__THE TASK__: I need the lines below from the one with "- cbn [foldl]. split; [reflexivity|]." down to the one with "length_alter. split; [reflexivity|]." reproduced exactly, both ends included, and nothing else.
_ _ _
(** A loop that adds one to the bin of every sample that has one. *)
Lemma fold_tally (step : list Z -> Z -> list Z) (bin : Z -> option nat)
    (samples : list Z) (cs : list Z) (i : nat) :
  (forall cs v, step cs v = match bin v with
                            | Some j => alter Z.succ j cs
                            | None => cs
                            end) ->
  length (foldl step cs samples) = length cs
  /\ foldl step cs samples !! i
     = (fun c => (c + count_if (fun v => bool_decide (bin v = Some i)) samples)%Z)
       <$> cs !! i.
Proof.
  intros Hstep. revert cs. induction samples as [|v samples IH]; intros cs.
  - cbn [foldl]. split; [reflexivity|].
    destruct (cs !! i) as [c|]; cbn; [|reflexivity].
    f_equal. unfold count_if. cbn. lia.
  - cbn [foldl]. destruct (IH (step cs v)) as [IH1 IH2]. rewrite IH1, IH2.
    rewrite Hstep, count_if_cons.
    destruct (bin v) as [j|] eqn:Eb.
    + rewrite length_alter. split; [reflexivity|].
      destruct (decide (j = i)) as [->|Hne].
      * rewrite list_lookup_alter_eq. rewrite bool_decide_true by reflexivity.
        destruct (cs !! i) as [c|]; cbn; [|reflexivity]. f_equal. lia.
      * rewrite list_lookup_alter_ne by exact Hne.
        rewrite bool_decide_false by congruence.
        destruct (cs !! i) as [c|]; cbn; [|reflexivity]. f_equal.
    + split; [reflexivity|]. rewrite bool_decide_false by discriminate.
      destruct (cs !! i) as [c|]; cbn; [|reflexivity]. f_equal.
Qed.

(** X12.  A range histogram has one bin for every value from [showMin] to
    [showMax], and bin [i] counts the samples equal to [showMin + i]; the
    samples outside the range are in no bin. *)
Theorem buildRangeHistogram_bins (samples : list Z) (showMin showMax : Z) (i : Z) :
  (showMin <= showMax)%Z -> (0 <= i <= showMax - showMin)%Z ->
  Z.of_nat (length (counts (buildRangeHistogram samples showMin showMax)))
  = (showMax - showMin + 1)%Z
  /\ counts (buildRangeHistogram samples showMin showMax) !! Z.to_nat i
     = Some (count_if (fun v => (v =? showMin + i)%Z) samples).
Proof.
  intros Hr Hi. unfold buildRangeHistogram. cbv zeta. cbn [counts].
  destruct (fold_tally
              (fun cs v => if (v <? showMin)%Z || (showMax <? v)%Z then cs
                           else incr (v - showMin) cs)
              (fun v => if (v <? showMin)%Z || (showMax <? v)%Z then None
                        else Some (Z.to_nat (v - showMin)))
              samples (replicate (Z.to_nat (showMax - showMin + 1)) 0%Z) (Z.to_nat i))
    as [Hlen Hget].
  { intros cs v. destruct ((v <? showMin)%Z || (showMax <? v)%Z) eqn:E; [reflexivity|].
    unfold incr. apply orb_false_iff in E as [E1 E2].
    apply Z.ltb_ge in E1. rewrite (proj2 (Z.ltb_ge _ _)) by lia. reflexivity. }
  rewrite Hlen, Hget, length_replicate. split; [lia|].
  rewrite lookup_replicate_2 by lia. cbn. f_equal. rewrite Z.add_0_l.
  apply count_if_ext. intros v.
  destruct ((v <? showMin)%Z || (showMax <? v)%Z) eqn:E.
  - rewrite bool_decide_false by discriminate. symmetry. apply Z.eqb_neq.
    apply orb_true_iff in E as [E|E]; apply Z.ltb_lt in E; lia.
  - apply orb_false_iff in E as [E1 E2]. apply Z.ltb_ge in E1, E2.
    destruct (Z.eqb_spec v (showMin + i)) as [->|Hne].
    + apply bool_decide_eq_true. f_equal. lia.
    + apply bool_decide_eq_false. intros [= Heq]. apply Hne. lia.
Qed.

Lemma buildRangeHistogram_bins_witness :
  Z.of_nat (length (counts (buildRangeHistogram [22; 25; 40; 25; 21]%Z 21 31))) = (31 - 21 + 1)%Z
  /\ counts (buildRangeHistogram [22; 25; 40; 25; 21]%Z 21 31) !! Z.to_nat 4
     = Some (count_if (fun v => (v =? 21 + 4)%Z) [22; 25; 40; 25; 21]%Z).
Proof. apply (buildRangeHistogram_bins [22; 25; 40; 25; 21]%Z 21 31 4); lia. Defined.

Lemma min_fold_elem samples a :
  exists b, foldl min_step (Some a) samples = Some b
    /\ (b = a \/ b ∈ samples) /\ (b <= a)%Z /\ Forall (fun v => (b <= v)%Z) samples.
Proof.
  revert a. induction samples as [|v samples IH]; intros a; cbn [foldl].
  - exists a. repeat split; [left; reflexivity | lia | constructor].
  - unfold min_step at 2.
    destruct (v <? a)%Z eqn:E; [apply Z.ltb_lt in E | apply Z.ltb_ge in E].
    + destruct (IH v) as (b & Hb & Hin & Hle & Hall). exists b.
      split; [exact Hb|]. split.
      * right. destruct Hin as [->|Hin]; [left | right; exact Hin].
      * split; [lia|]. constructor; assumption.
    + destruct (IH a) as (b & Hb & Hin & Hle & Hall). exists b.
      split; [exact Hb|]. split.
      * destruct Hin as [->|Hin]; [left; reflexivity | right; right; exact Hin].
      * split; [lia|]. constructor; [lia | assumption].
Qed.

Lemma max_fold_elem samples a :
  exists b, foldl max_step (Some a) samples = Some b
    /\ (b = a \/ b ∈ samples) /\ (a <= b)%Z /\ Forall (fun v => (v <= b)%Z) samples.
Proof.
  revert a. induction samples as [|v samples IH]; intros a; cbn [foldl].
  - exists a. repeat split; [left; reflexivity | lia | constructor].
  - unfold max_step at 2.
    destruct (a <? v)%Z eqn:E; [apply Z.ltb_lt in E | apply Z.ltb_ge in E].
    + destruct (IH v) as (b & Hb & Hin & Hle & Hall). exists b.
      split; [exact Hb|]. split.
      * right. destruct Hin as [->|Hin]; [left | right; exact Hin].
      * split; [lia|]. constructor; assumption.
    + destruct (IH a) as (b & Hb & Hin & Hle & Hall). exists b.
      split; [exact Hb|]. split.
      * destruct Hin as [->|Hin]; [left; reflexivity | right; right; exact Hin].
      * split; [lia|]. constructor; [lia | assumption].
Qed.

Lemma bin_of_value (size off q v : Z) :
  (0 < size)%Z ->
  ((v - off) / size = q <-> q * size + off <= v < (q + 1) * size + off)%Z.
Proof.
  intros Hs. pose proof (Z.div_mod (v - off) size ltac:(lia)) as Hdm.
  pose proof (Z.mod_pos_bound (v - off) size Hs) as Hm.
  split.
  - intros <-. nia.
  - intros [H1 H2]. symmetry. apply (Z.div_unique_pos _ _ _ (v - off - q * size)); lia.
Qed.

(** X13.  A binned histogram of a non-empty sample: its bins have the
    width [binSize] and start at values congruent to [binOffset]; they
    cover every sample, the least sample lies in the first bin and the
    greatest in the last; and bin [i] counts the samples from
    [min + i * binSize] up to, not including, [min + (i + 1) * binSize]. *)
Theorem buildBinnedHistogram_bins (samples : list Z) (binSize binOffset : Z) :
  (1 <= binSize)%Z -> samples <> [] ->
  ((h_min (buildBinnedHistogram samples binSize binOffset) - binOffset) mod binSize = 0)%Z
  /\ (Z.of_nat (length (counts (buildBinnedHistogram samples binSize binOffset))) * binSize
      = h_max (buildBinnedHistogram samples binSize binOffset)
        - h_min (buildBinnedHistogram samples binSize binOffset) + 1)%Z
  /\ Forall (fun v => (h_min (buildBinnedHistogram samples binSize binOffset) <= v
                       <= h_max (buildBinnedHistogram samples binSize binOffset))%Z) samples
  /\ (exists v, v ∈ samples
        /\ (v < h_min (buildBinnedHistogram samples binSize binOffset) + binSize)%Z)
  /\ (exists v, v ∈ samples
        /\ (h_max (buildBinnedHistogram samples binSize binOffset) - binSize < v)%Z)
  /\ forall i : nat,
       (i < length (counts (buildBinnedHistogram samples binSize binOffset)))%nat ->
       counts (buildBinnedHistogram samples binSize binOffset) !! i
       = Some (count_if
                 (fun v =>
                    (h_min (buildBinnedHistogram samples binSize binOffset)
                     + Z.of_nat i * binSize <=? v)%Z
                    && (v <? h_min (buildBinnedHistogram samples binSize binOffset)
                             + (Z.of_nat i + 1) * binSize)%Z)
                 samples).
Proof.
  intros Hsize Hne. unfold buildBinnedHistogram. cbv zeta.
  rewrite (Z.max_r 1 binSize) by lia.
  destruct samples as [|v0 rest] eqn:Es; [congruence|]. rewrite <- Es in *.
  assert (Hmin : exists a, foldl min_step None samples = Some a
                   /\ a ∈ samples /\ Forall (fun v => (a <= v)%Z) samples).
  { rewrite Es. cbn [foldl min_step].
    destruct (min_fold_elem rest v0) as (a & Ha & Hin & Hle & Hall). exists a.
    split; [exact Ha|]. split.
    - destruct Hin as [->|Hin]; [left | right; exact Hin].
    - constructor; assumption. }
  assert (Hmax : exists b, foldl max_step None samples = Some b
                   /\ b ∈ samples /\ Forall (fun v => (v <= b)%Z) samples).
  { rewrite Es. cbn [foldl max_step].
    destruct (max_fold_elem rest v0) as (b & Hb & Hin & Hle & Hall). exists b.
    split; [exact Hb|]. split.
    - destruct Hin as [->|Hin]; [left | right; exact Hin].
    - constructor; assumption. }
  destruct Hmin as (a & -> & Ha & Hall_a). destruct Hmax as (b & -> & Hb & Hall_b).
  clear Es v0 rest Hne.
  assert (Hab : (a <= b)%Z) by (rewrite Forall_forall in Hall_a; apply Hall_a; exact Hb).
  set (qa := ((a - binOffset) / binSize)%Z).
  set (qb := ((b - binOffset) / binSize)%Z).
  assert (Hqab : (qa <= qb)%Z) by (apply Z.div_le_mono; lia).
  assert (EminB : toBinStart binSize binOffset a = (qa * binSize + binOffset)%Z) by reflexivity.
  assert (EmaxB : toBinStart binSize binOffset b = (qb * binSize + binOffset)%Z) by reflexivity.
  assert (En : Z.max 1 ((toBinStart binSize binOffset b - toBinStart binSize binOffset a)
                        / binSize + 1) = (qb - qa + 1)%Z).
  { rewrite toBinStart_index by lia. fold qa qb. lia. }
  rewrite En. cbn [counts h_min h_max].
  match goal with
  | |- context [foldl ?f (replicate _ _) samples] => set (step := f)
  end.
  set (bin := fun v : Z =>
                if (0 <=? (v - binOffset) / binSize - qa)%Z
                   && ((v - binOffset) / binSize - qa <? qb - qa + 1)%Z
                then Some (Z.to_nat ((v - binOffset) / binSize - qa))
                else None).
  assert (Hstep : forall cs v, step cs v = match bin v with
                                           | Some j => alter Z.succ j cs
                                           | None => cs
                                           end).
  { intros cs v. unfold step, bin. rewrite toBinStart_index by lia. fold qa.
    destruct ((0 <=? (v - binOffset) / binSize - qa)%Z
              && ((v - binOffset) / binSize - qa <? qb - qa + 1)%Z) eqn:E; [|reflexivity].
    apply andb_true_iff in E as [E1 E2]. apply Z.leb_le in E1. unfold incr.
    rewrite (proj2 (Z.ltb_ge _ _)) by lia. reflexivity. }
  clearbody step.
  destruct (fold_tally step bin samples (replicate (Z.to_nat (qb - qa + 1)) 0%Z) 0 Hstep)
    as [Hlen _].
  rewrite Hlen, length_replicate.
  pose proof (proj1 (bin_of_value binSize binOffset qa a ltac:(lia)) eq_refl) as Ba.
  pose proof (proj1 (bin_of_value binSize binOffset qb b ltac:(lia)) eq_refl) as Bb.
  rewrite EminB.
  split. { replace (qa * binSize + binOffset - binOffset)%Z with (qa * binSize)%Z by lia.
           apply Z.mod_mul. lia. }
  split; [nia|].
  split. { rewrite Forall_forall in *. intros v Hv.
           specialize (Hall_a v Hv). specialize (Hall_b v Hv). nia. }
  split; [exists a; split; [exact Ha | nia]|].
  split; [exists b; split; [exact Hb | nia]|].
  intros i Hi.
  destruct (fold_tally step bin samples (replicate (Z.to_nat (qb - qa + 1)) 0%Z) i Hstep)
    as [_ Hget].
  rewrite Hget, lookup_replicate_2 by lia. cbn [fmap option_fmap option_map].
  f_equal. rewrite Z.add_0_l. apply count_if_ext. intros v. unfold bin.
  pose proof (bin_of_value binSize binOffset (qa + Z.of_nat i) v ltac:(lia)) as Bv.
  destruct ((0 <=? (v - binOffset) / binSize - qa)%Z
            && ((v - binOffset) / binSize - qa <? qb - qa + 1)%Z) eqn:E.
  - apply andb_true_iff in E as [E1 E2]. apply Z.leb_le in E1. apply Z.ltb_lt in E2.
    destruct (decide ((v - binOffset) / binSize = qa + Z.of_nat i)%Z) as [Heq|Hneq].
    + rewrite bool_decide_true by (f_equal; lia).
      apply Bv in Heq. symmetry. apply andb_true_iff.
      split; [apply Z.leb_le | apply Z.ltb_lt]; nia.
    + rewrite bool_decide_false by (intros [= Hx]; apply Hneq; lia).
      symmetry. apply andb_false_iff.
      destruct (Z.leb_spec (qa * binSize + binOffset + Z.of_nat i * binSize) v) as [L1|L1];
        [|left; reflexivity].
      right. apply Z.ltb_ge.
      destruct (Z.lt_ge_cases v (qa * binSize + binOffset + (Z.of_nat i + 1) * binSize))
        as [L2|L2]; [|exact L2].
      exfalso. apply Hneq. apply Bv. nia.
  - rewrite bool_decide_false by discriminate.
    symmetry. apply andb_false_iff.
    destruct (Z.leb_spec (qa * binSize + binOffset + Z.of_nat i * binSize) v) as [L1|L1];
      [|left; reflexivity].
    right. apply Z.ltb_ge.
    destruct (Z.lt_ge_cases v (qa * binSize + binOffset + (Z.of_nat i + 1) * binSize))
      as [L2|L2]; [|exact L2].
    exfalso.
    assert (Heq : ((v - binOffset) / binSize = qa + Z.of_nat i)%Z) by (apply Bv; nia).
    apply andb_false_iff in E as [E|E];
      [apply Z.leb_gt in E | apply Z.ltb_ge in E]; lia.
Qed.

Lemma buildBinnedHistogram_bins_witness :
  ((h_min (buildBinnedHistogram [215; 230; 219; 204]%Z 12 2) - 2) mod 12 = 0)%Z
  /\ (Z.of_nat (length (counts (buildBinnedHistogram [215; 230; 219; 204]%Z 12 2))) * 12
      = h_max (buildBinnedHistogram [215; 230; 219; 204]%Z 12 2)
        - h_min (buildBinnedHistogram [215; 230; 219; 204]%Z 12 2) + 1)%Z
  /\ Forall (fun v => (h_min (buildBinnedHistogram [215; 230; 219; 204]%Z 12 2) <= v
                       <= h_max (buildBinnedHistogram [215; 230; 219; 204]%Z 12 2))%Z)
       [215; 230; 219; 204]%Z
  /\ (exists v, v ∈ [215; 230; 219; 204]%Z
        /\ (v < h_min (buildBinnedHistogram [215; 230; 219; 204]%Z 12 2) + 12)%Z)
  /\ (exists v, v ∈ [215; 230; 219; 204]%Z
        /\ (h_max (buildBinnedHistogram [215; 230; 219; 204]%Z 12 2) - 12 < v)%Z)
  /\ forall i : nat,
       (i < length (counts (buildBinnedHistogram [215; 230; 219; 204]%Z 12 2)))%nat ->
       counts (buildBinnedHistogram [215; 230; 219; 204]%Z 12 2) !! i
       = Some (count_if
                 (fun v =>
                    (h_min (buildBinnedHistogram [215; 230; 219; 204]%Z 12 2)
                     + Z.of_nat i * 12 <=? v)%Z
                    && (v <? h_min (buildBinnedHistogram [215; 230; 219; 204]%Z 12 2)
                             + (Z.of_nat i + 1) * 12)%Z)
                 [215; 230; 219; 204]%Z).
Proof.
  apply (buildBinnedHistogram_bins [215; 230; 219; 204]%Z 12 2); [lia | discriminate].
Defined.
_ _ _
__OUTPUT BELOW__:
  - cbn [foldl]. split; [reflexivity|].
    destruct (cs !! i) as [c|]; cbn; [|reflexivity].
    f_equal. unfold count_if. cbn. lia.
  - cbn [foldl]. destruct (IH (step cs v)) as [IH1 IH2]. rewrite IH1, IH2.
    rewrite Hstep, count_if_cons.
    destruct (bin v) as [j|] eqn:Eb.
    + rewrite length_alter. split; [reflexivity|].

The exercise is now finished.